EMI Music Chief Leoni-Sceti to Leave Record Label (Update1)

March 10, 2010, 12:10 PM EST

(Adds analyst comment starting in fourth paragraph.)

By Kristen Schweizer and Jonathan Browning

March 10 (Bloomberg) -- EMI Music, the U.K. recording company controlled by Guy Hands’s Terra Firma Capital Partners Ltd., said Chief Executive Officer Elio Leoni-Sceti will leave the company on March 31.

Leoni-Sceti, a former cleaning-products executive who used to run the European unit of Reckitt Benckiser Plc, took over in July 2008, a year after Hands’s Terra Firma paid 4 billion pounds ($5.96 billion) for the London-based company. EMI Music named Charles Allen, currently its non-executive chairman, as executive chairman. He will assume the CEO role.

The management changes come as Hands is seeking to convince Terra Firma investors to inject new capital to keep EMI afloat. Without the funding, the label may end up in the hands of creditor Citigroup Inc., which Hands is now suing, claiming the bank tricked him into buying EMI. Leoni-Sceti had been charged with devising a new business plan for EMI Music.

“It’s really quite clear that EMI is switching to Plan B or even Plan C,” Mark Mulligan, a music industry analyst at Forrester Research Inc. in London, said in a phone interview. “Digital revenues have not come anywhere close to offsetting CD sales, and coupled with the perilous financial state they find themselves in, it’s clear they have had to have a rethink.”

In a letter to Hands in October, which was part of court documents filed Feb. 4 in New York, Leoni-Sceti wrote that morale at the company had reached a low and that artists were questioning whether to stay because of negative press attention focused on EMI’s financial circumstances.

Losses

EMI, home to the Beatles, last month posted a 1.5 billion- pound annual loss and said its liabilities exceeded assets by 408 million pounds as of March 31, 2009. Terra Firma had asked EMI for the new business plan and needs the approval of 75 percent of investors to put more capital in by the end of June.

Speculation that Warner Music Group will bid for the U.K. music company has increased.

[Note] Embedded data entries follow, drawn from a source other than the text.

(** * pytest-mh: the multihost object model

    A shallow embedding of [pytest_mh/_private/multihost.py]: the configuration
    tree (MultihostConfig, MultihostDomain, MultihostHost), the per-test
    wrappers (MultihostRole, MultihostUtility) and the setup/teardown cascade
    over utility attributes.

    Python values are an inductive type, Python exceptions are values of
    [exn], and code that raises or talks to the outside world runs in a small
    state-and-exception monad [M] over a [World]. *)

From Stdlib Require Import ZArith Ascii String List Bool Lia.
From stdpp Require Import base option list strings gmap sorting pretty.
From Equations Require Import Equations.

Set Warnings "-register-all".
Local Open Scope string_scope.
Local Open Scope list_scope.

(** ** Python values *)

Module Py.

(** The values a parsed YAML/JSON configuration document is made of.  A
    [dict] keeps its insertion order, so it is an association list; keys are
    strings ([dict[str, Any]]), and the first binding of a key is the one a
    lookup sees.  Floats do not occur in the code paths modelled here. *)
Inductive pyval : Type :=
| PNone
| PBool (b : bool)
| PInt (z : Z)
| PStr (s : string)
| PList (l : list pyval)
| PDict (d : list (string * pyval)).

Abbreviation pydict := (list (string * pyval)).

(** The quote character, for the messages and shell commands that contain it. *)
Definition dq : string := String (ascii_of_nat 34) EmptyString.

(** Exception classes.  [UserDefined name base] is a class declared outside
    the standard library (pytest's [Failed] derives from [BaseException]). *)
Inductive exn_class : Type :=
| BaseException
| KeyboardInterrupt
| SystemExit
| GeneratorExit
| Exception
| ValueError
| TypeError
| AttributeError
| KeyError
| NotImplementedError
| OSError
| FileExistsError
| FileNotFoundError
| NotADirectoryError
| IsADirectoryError
| LookupError
| RuntimeError
| UserDefined (name : string) (base : exn_class).

#[global] Instance exn_class_eq_dec : EqDecision exn_class.
Proof. solve_decision. Defined.

(** The class and its bases, nearest first ([c.__mro__] without [object]). *)
Fixpoint mro (c : exn_class) : list exn_class :=
  match c with
  | BaseException => [BaseException]
  | KeyboardInterrupt | SystemExit | GeneratorExit | Exception =>
      [c; BaseException]
  | ValueError | TypeError | AttributeError | OSError | LookupError
  | RuntimeError =>
      [c; Exception; BaseException]
  | KeyError => [c; LookupError; Exception; BaseException]
  | NotImplementedError => [c; RuntimeError; Exception; BaseException]
  | FileExistsError | FileNotFoundError | NotADirectoryError
  | IsADirectoryError =>
      [c; OSError; Exception; BaseException]
  | UserDefined _ base => c :: mro base
  end.
Lemma SFleb_trans x y z : SFleb x y = true -> SFleb y z = true -> SFleb x z = true.
Proof.
  unfold SFleb.
  destruct x as [sx | sx | | sx mx ex], y as [sy | sy | | sy my ey], z as [sz | sz | | sz mz ez];
    cbn [SFcompare]; intros H1 H2;
    try reflexivity; try discriminate H1; try discriminate H2;
    try (destruct sx; try reflexivity; try discriminate H1; try discriminate H2);
    try (destruct sy; try reflexivity; try discriminate H1; try discriminate H2);
    try (destruct sz; try reflexivity; try discriminate H1; try discriminate H2).
  - change (Pos.compare_cont Eq) with Pos.compare in *.
    destruct (Z.compare_spec ex ey), (Z.compare_spec ey ez), (Z.compare_spec ex ez);
      try reflexivity; try discriminate H1; try discriminate H2; try lia.
    destruct (Pos.compare_spec mx my), (Pos.compare_spec my mz), (Pos.compare_spec mx mz);
      try reflexivity; try discriminate H1; try discriminate H2; try lia.
  - change (Pos.compare_cont Eq) with Pos.compare in *.
    destruct (Z.compare_spec ex ey), (Z.compare_spec ey ez), (Z.compare_spec ex ez);
      try reflexivity; try discriminate H1; try discriminate H2; try lia.
    destruct (Pos.compare_spec mx my), (Pos.compare_spec my mz), (Pos.compare_spec mx mz);
      try reflexivity; try discriminate H1; try discriminate H2; try lia.
Qed.

Lemma float_leb_trans x y z :
  (x <=? y)%float = true -> (y <=? z)%float = true -> (x <=? z)%float = true.
Proof. rewrite !FloatAxioms.leb_spec. apply SFleb_trans. Qed.

Lemma nn_b_complete f : nn f -> nn_b f = true.
Proof. intros [s | m e H]; [reflexivity | exact H]. Qed.

Lemma nonneg_finite_below x y :
  (0 <=? x)%float = true -> (x <=? y)%float = true -> nonneg_finite y = true ->
  nonneg_finite x = true.
Proof.
  intros H0 H1 Hy. apply nn_b_complete. exact (float_le_nn x y H0 H1 Hy).
Qed.

Lemma ordered_below_mul x x' u c :
  ordered_below x x' u -> pos_normal c = true -> nonneg_finite (u * c) = true ->
  ordered_below (x * c) (x' * c) (u * c).
Proof.
  intros (H0 & H1 & H2 & Hu) Hc Huc.
  assert (H0' : (0 <=? x')%float = true) by exact (float_leb_trans _ _ _ H0 H1).
  pose proof (nonneg_finite_below x' u H0' H2 Hu) as Hx'.
  destruct (float_mul_mono x x' c H0 H1 Hx' Hc) as [A B].
  destruct (float_mul_mono x' u c H0' H2 Hu Hc) as [_ D].
  repeat split; assumption.
Qed.

Lemma ordered_below_add a a' u b b' v :
  ordered_below a a' u -> ordered_below b b' v -> nonneg_finite (u + v) = true ->
  ordered_below (a + b) (a' + b') (u + v).
Proof.
  intros (A0 & A1 & A2 & Au) (B0 & B1 & B2 & Bv) Huv.
  assert (A0' : (0 <=? a')%float = true) by exact (float_leb_trans _ _ _ A0 A1).
  assert (B0' : (0 <=? b')%float = true) by exact (float_leb_trans _ _ _ B0 B1).
  pose proof (nonneg_finite_below a' u A0' A2 Au) as Ha'.
  pose proof (nonneg_finite_below b' v B0' B2 Bv) as Hb'.
  destruct (float_add_mono a a' b b' A0 A1 Ha' B0 B1 Hb') as [C D].
  destruct (float_add_mono a' u b' v A0' A2 Au B0' B2 Bv) as [_ F].
  repeat split; assumption.
Qed.

(** The combined confidence grows with each of the four scores. *)
Lemma combined_confidence_mono r r' c c' a a' k k' :
  ordered_below r r' 1 -> ordered_below c c' 1 -> ordered_below a a' 1 ->
  ordered_below k k' 1 ->
  ordered_below (combined_confidence_of (evidence_score_of r c a) k)
                (combined_confidence_of (evidence_score_of r' c' a') k') 1.
Proof.
  intros Hr Hc Ha Hk. unfold combined_confidence_of, evidence_score_of. cbv zeta.
  pose proof (ordered_below_mul _ _ _ 0.4 Hr eq_refl eq_refl) as Hr'.
  pose proof (ordered_below_mul _ _ _ 0.3 Hc eq_refl eq_refl) as Hc'.
  pose proof (ordered_below_mul _ _ _ 0.3 Ha eq_refl eq_refl) as Ha'.
  pose proof (ordered_below_mul _ _ _ 0.6 Hk eq_refl eq_refl) as Hk'.
  pose proof (ordered_below_add _ _ _ _ _ _ Hr' Hc' eq_refl) as H1.
  pose proof (ordered_below_add _ _ _ _ _ _ H1 Ha' eq_refl) as H2.
  pose proof (ordered_below_mul _ _ _ 0.4 H2 eq_refl eq_refl) as H3.
  exact (ordered_below_add _ _ _ _ _ _ H3 Hk' eq_refl).
Qed.

End OrderFacts.

Lemma verdict_of_approved (threshold combined : float) (approved : bool) :
  verdict_of threshold combined approved = "approved" <->
  float_ge combined threshold = true /\ approved = true.
Proof.
  unfold verdict_of.
  destruct (float_ge combined threshold), approved; cbn [andb negb orb];
    try (split; [intros _; split; reflexivity | intros _; reflexivity]);
    (split; [intros H | intros [H1 H2]; discriminate]).
  - rewrite orb_true_r in H. discriminate H.
  - destruct (combined <? 1 - threshold)%float; discriminate H.
  - rewrite orb_true_r in H. discriminate H.
Qed.

(** X14: approval is monotone in the scores.  If [combine_results]
    approves on evidence scores and an agent confidence in the unit
    interval, it also approves when each of the four is replaced by a
    larger value of the unit interval and the agent still approves. *)
Theorem approval_monotone (self : MilestoneVerifierAgent) (env : Env)
    (ea ea' av av' res : dict) (r r' c c' a a' k k' : float) :
  dict_get ea "relevance" (VFloat 0.5) = VFloat r ->
  dict_get ea "completeness" (VFloat 0.5) = VFloat c ->
  dict_get ea "authenticity" (VFloat 0.5) = VFloat a ->
  dict_get av "confidence" (VFloat 0.5) = VFloat k ->
  dict_get ea' "relevance" (VFloat 0.5) = VFloat r' ->
  dict_get ea' "completeness" (VFloat 0.5) = VFloat c' ->
  dict_get ea' "authenticity" (VFloat 0.5) = VFloat a' ->
  dict_get av' "confidence" (VFloat 0.5) = VFloat k' ->
  ordered_below r r' 1 -> ordered_below c c' 1 -> ordered_below a a' 1 ->
  ordered_below k k' 1 ->
  truthy (dict_get av' "approved" (VBool false)) = true ->
  combine_results self env ea av = Ok res ->
  res !! "verdict" = Some (VStr "approved") ->
  exists res',
    combine_results self env ea' av' = Ok res' /\
    res' !! "verdict" = Some (VStr "approved").
Proof.
  intros Er Ec Ea Ek Er' Ec' Ea' Ek' Hr Hc Ha Hk Happ Hres Hv.
  rewrite (combine_results_floats self env ea av r c a k Er Ec Ea Ek) in Hres.
  injection Hres as <-.
  rewrite (combine_results_floats self env ea' av' r' c' a' k' Er' Ec' Ea' Ek').
  eexists. split; [reflexivity | ].
  cbv zeta in Hv |- *.
  change (Some (VStr (verdict_of (confidence_threshold self)
                        (combined_confidence_of (evidence_score_of r c a) k)
                        (truthy (dict_get av "approved" (VBool false)))))
          = Some (VStr "approved")) in Hv.
  change (Some (VStr (verdict_of (confidence_threshold self)
                        (combined_confidence_of (evidence_score_of r' c' a') k')
                        (truthy (dict_get av' "approved" (VBool false)))))
          = Some (VStr "approved")).
  injection Hv as Hv. apply verdict_of_approved in Hv. destruct Hv as [Hge _].
  do 2 f_equal. apply verdict_of_approved. split; [ | exact Happ].
  destruct (OrderFacts.combined_confidence_mono r r' c c' a a' k k' Hr Hc Ha Hk)
    as (_ & Hle & _).
  unfold float_ge in *. exact (OrderFacts.float_leb_trans _ _ _ Hge Hle).
Qed.
(** * geometric_shapes: shape_operations

    A shallow embedding of [shapes::createMeshFromVertices],
    [shapes::constructShapeFromMsg], [shapes::constructMsgFromShape],
    [shapes::computeShapeExtents], [shapes::saveAsText] and
    [shapes::constructShapeFromText] (src/src/shape_operations.cpp), and the
    properties of the specification that are stated about them; then of the
    other functions of the file, [shapes::createMeshFromAsset],
    [shapes::createMeshFromBinary], [shapes::createMeshFromResource],
    [shapes::constructMarkerFromShape] and [shapes::shapeStringName], with
    further properties of all of them.

    Conventions of the embedding.
    - [double] is Rocq's primitive binary64 [float]; [<] and [>] on doubles
      are [PrimFloat.ltb] (false as soon as an operand is NaN).
    - [unsigned int] is a [Z] reduced modulo 2^32 by [u32] at every
      assignment that can truncate.
    - [std::vector<T>] is [list T]; a heap array [new T[n]] is a [list T] of
      length [n]; a pointer that may be [NULL] is an [option].
    - console_bridge's [logError] / [logWarn] append to an explicit log. *)

From Stdlib Require Import Ascii String.
From Stdlib Require Import ZArith List Bool Lia Floats.
From Stdlib Require Import Permutation Sorted.
Import ListNotations.
Open Scope string_scope.
Open Scope list_scope.
Open Scope Z_scope.
Definition example_species (bn bT : string) : species_params :=
  {| species_v0 := 0; species_T0 := 1; species_m := 2;
     species_n := example_profile bn; species_T := example_profile bT;
     noise_val := 0; noise_seed := 42; noise_type := "Uniform" |}.

Definition example_helpers_cfg (ll : logLambda_cfg)
    (density : list (string * species_params)) : helpers_cfg :=
  {| units := example_units ll; derived := None; density := density |}.

Definition example_grid : helpers_grid :=
  {| hgrid_nx := 2; hgrid_nv := 3; hgrid_x := [0; 1];
     hgrid_beta := 1; hgrid_vmax := 6 |}.

(** ** The Krook target *)

(** [exp(-v**2 / 2)] on the velocity grid, and its trapezoidal integral. *)
Definition maxwellian_raw (exp : Q -> Q) (cfg : config) : list Q :=
  map exp (map (fun a => a / 2) (map Qopp (map (fun a => a ^ 2) (grid_v cfg)))).

Definition maxwellian_norm (exp : Q -> Q) (cfg : config) : Q :=
  jnp.trapz_row (grid_dv cfg) (maxwellian_raw exp cfg).

(** One row of the Krook update: [f * e + n * f_mx * (1 - e)] with
    [e = exp(-(dt * nu))] and [n] the density of the row. *)
Definition krook_row (exp : Q -> Q) (cfg : config) (dt : Q) (r : list Q) (nu : Q)
  : list Q :=
  let e := exp (- (dt * nu)) in
  let n := jnp.trapz_row (grid_dv cfg) r in
  zip_with Qplus
    (map (fun a => a * e) r)
    (map (fun a => a * (1 - e))
       (map (Qmult n)
          (map (fun a => a / maxwellian_norm exp cfg) (maxwellian_raw exp cfg)))).
(** The merged body: [{...req.body, max_tokens: .., temperature: ..,
    top_p: .., frequency_penalty: .., presence_penalty: ..}]. *)
Definition with_defaults (d : Defaults) (b : gmap string value)
  : gmap string value :=
  <["presence_penalty" :=
      unless_undefined (prop b "presence_penalty") (VNum (PRESENCE_PENALTY d))]>
  (<["frequency_penalty" :=
      unless_undefined (prop b "frequency_penalty") (VNum (FREQUENCY_PENALTY d))]>
  (<["top_p" := unless_undefined (prop b "top_p") (VNum (TOP_P d))]>
  (<["temperature" :=
      unless_undefined (prop b "temperature") (VNum (TEMPERATURE d))]>
  (<["max_tokens" := or_else (prop b "max_tokens") (VNum (MAX_TOKENS d))]>
   b)))).

(** The model name handed to the collector: the [model] string of the
    body. A body without one, or with a model that is no string, is handed
    on as no model. *)
Definition model_name (v : value) : option string :=
  match v with
  | VStr s => Some s
  | _ => None
  end.

Definition proxy_metadata (requestId : string) : value :=
  VObject [("served_by", VStr "rbc-codex-proxy");
           ("request_id", VStr requestId)].

(** The error of [responseData._proxy = ...] on a string, a number or
    [true]: the class body is strict code, where creating a property on a
    primitive throws. The message is V8's up to the naming of the value. *)
Definition cannot_create_property : JsError :=
  {| err_message := "Cannot create property '_proxy' on a primitive value";
     err_response := None |}.

(** [handleRegularResponse]. After the assignment [responseData._proxy =
    ...] an object has the entry among its properties; an array has it as a
    property that [JSON.stringify] leaves out, so that the array is written
    as it came. *)
Definition handleRegularResponse (env : Env)
    (requestBody : gmap string value) (apiUrl : string)
    (token : option string) (requestId : string) : M () :=
  response ← post env apiUrl requestBody token false;
  let responseData := resp_data response in
  if truthy responseData && negb (truthy (own_prop responseData "_proxy"))
  then match responseData with
       | VObject fields =>
           res_json (resp_status response)
             (Relay (VObject (od_set "_proxy" (proxy_metadata requestId)
                                     fields)))
       | VArray _ => res_json (resp_status response) (Relay responseData)
       | _ => throw cannot_create_property
       end
  else res_json (resp_status response) (Relay responseData).

Definition handleStreamingResponse (env : Env)
    (requestBody : gmap string value) (apiUrl : string)
    (token : option string) (requestId : string) : M () :=
  _ ← post env apiUrl requestBody token true;
  res_writeHead 200;;
  emit Piped.

Definition formatErrorResponse (error : JsError) : Z * Payload :=
  match err_response error with
  | Some r =>
      (resp_status r,
       if truthy (resp_data r)
       then Relay (resp_data r)
       else ErrorEnvelope ("API error: " +:+ resp_statusText r)
                          "api_error" (Some (resp_status r)))
  | None =>
      (500,
       ErrorEnvelope (if truthy_string (err_message error)
                      then err_message error else "Internal proxy error")
                     "proxy_error" None)
  end.

Definition unauthorized : Payload :=
  ErrorEnvelope
    "Missing or invalid authorization header. Use any non-empty API key."
    "invalid_request_error" None.

(** The [catch (error)] block both handlers share. *)
Definition on_error (requestId : string) (startTime : Z) (error : JsError)
  : M () :=
  t ← now;
  recordResponse {| Metrics.rs_id := requestId;
                    Metrics.rs_duration := t - startTime;
                    Metrics.rs_status := "error";
                    Metrics.rs_error := Some (err_message error) |};;
  sent ← get_headersSent;
  if negb sent
  then let r := formatErrorResponse error in res_json r.1 r.2
  else mret ().

Definition handleChatCompletion (env : Env) (req : Request) : M () :=
  startTime ← now;
  let requestId := requestId env in
  try_catch
    (let authHeader := authorization req in
     if rejects_authorization authHeader
     then res_json 401 unauthorized
     else
       token ← getToken env;
       let requestBody := with_defaults (defaults env) (body req) in
       recordRequest
         {| Metrics.rd_id := requestId;
            Metrics.rd_model := model_name (prop requestBody "model");
            Metrics.rd_endpoint := "/v1/chat/completions" |};;
       let apiUrl := baseUrl env +:+ "/chat/completions" in
       (if truthy (prop requestBody "stream")
        then handleStreamingResponse env requestBody apiUrl token requestId
        else handleRegularResponse env requestBody apiUrl token requestId);;
       t ← now;
       recordResponse {| Metrics.rs_id := requestId;
                         Metrics.rs_duration := t - startTime;
                         Metrics.rs_status := "success";
                         Metrics.rs_error := None |})
    (on_error requestId startTime).

Definition handleCompletion (env : Env) (req : Request) : M () :=
  startTime ← now;
  let requestId := requestId env in
  try_catch
    (token ← getToken env;
     let requestBody := with_defaults (defaults env) (body req) in
     recordRequest
       {| Metrics.rd_id := requestId;
          Metrics.rd_model := model_name (prop requestBody "model");
          Metrics.rd_endpoint := "/v1/completions" |};;
     let apiUrl := baseUrl env +:+ "/completions" in
     response ← post env apiUrl requestBody token false;
     res_json (resp_status response) (Relay (resp_data response));;
     t ← now;
     recordResponse {| Metrics.rs_id := requestId;
                       Metrics.rs_duration := t - startTime;
                       Metrics.rs_status := "success";
                       Metrics.rs_error := None |})
    (on_error requestId startTime).

(** *** Vocabulary for statements *)

(** The ids of the request events, and of the response events, among
    logged effects, in logging order. *)
Definition request_events (es : list Effect) : list string :=
  omap (λ e, match e with
             | RecordedRequest d => Some (Metrics.rd_id d)
             | _ => None
             end) es.

Definition response_events (es : list Effect) : list string :=
  omap (λ e, match e with
             | RecordedResponse d => Some (Metrics.rs_id d)
             | _ => None
             end) es.

(** The POSTs a handler sent, to the token endpoint or to the API. *)
Definition is_upstream_call (e : Effect) : bool :=
  match e with
  | TokenPost | ApiPost _ _ _ _ => true
  | _ => false
  end.

Definition upstream_calls (es : list Effect) : list Effect :=
  filter (λ e, is_upstream_call e = true) es.

(** The status codes written with [res.json], in order. *)
Definition sent_codes (es : list Effect) : list Z :=
  omap (λ e, match e with
             | SentJson code _ => Some code
             | _ => None
             end) es.

(** The bodies posted to the API, in order. *)
Definition posted_bodies (es : list Effect) : list (gmap string value) :=
  omap (λ e, match e with
             | ApiPost _ payload _ _ => Some payload
             | _ => None
             end) es.

(** *** Sample surroundings *)

Definition completion_ok : HttpResponse :=
  {| resp_status := 200; resp_statusText := "OK";
     resp_data := VObject [("id", VStr "cmpl-1")] |}.

(** A gateway whose credential is valid until instant 900000. *)
Definition serving : World :=
  {| metrics := Metrics.constructor 0;
     oauth := {| OAuth.token := Some "tok";
                 OAuth.tokenExpiry := Some 900000 |};
     clock := 1000; headersSent := false; log := [] |}.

Should EMI breach debt covenants, Citigroup could take control of the company and sell it to Warner Music. New York-based Warner Music made way for Hands to buy EMI after abandoning a takeover in July 2007. On Feb. 9, Warner Music Chief Executive Officer Edgar Bronfman Jr. said regulatory hurdles shouldn’t prevent his company, the world’s third-largest record label, from buying EMI.

“Terra Firma acquired EMI as an investment, not because they would like to be long-term owners,” Forrester Research’s Mulligan said. He added that EMI’s recording and music publishing businesses may be separated and sold to different companies as “there’s a rich seam of potential suitors for the music publishing division.”

Piracy

The music industry is grappling with declining CD sales amid piracy and a shift in consumer preference for digital downloads. U.S. compact disc sales fell 65 percent from 2000 to 2009, according to SoundScan. Vivendi SA’s Universal Music Group, the world’s largest record label, reported revenue fell 6.2 percent last year to 4.36 billion euros.

Pop groups Pink Floyd and Queen, which have been with EMI Music for about four decades, are in talks with other record companies to leave the label, according to two people familiar with their talks.

Allen, 53, has been non-executive chairman at EMI Music since January 2009, chairing its board and supporting the transformation of the business, the record company said in today’s statement. Allen was formerly with Granada Plc and ITV Plc.

Allen’s appointment “fits in with the Terra Firma model of bringing in outside expertise,” Forrester Research’s Mulligan said. “The executives have come from different backgrounds, I think there’s a similar thinking here.”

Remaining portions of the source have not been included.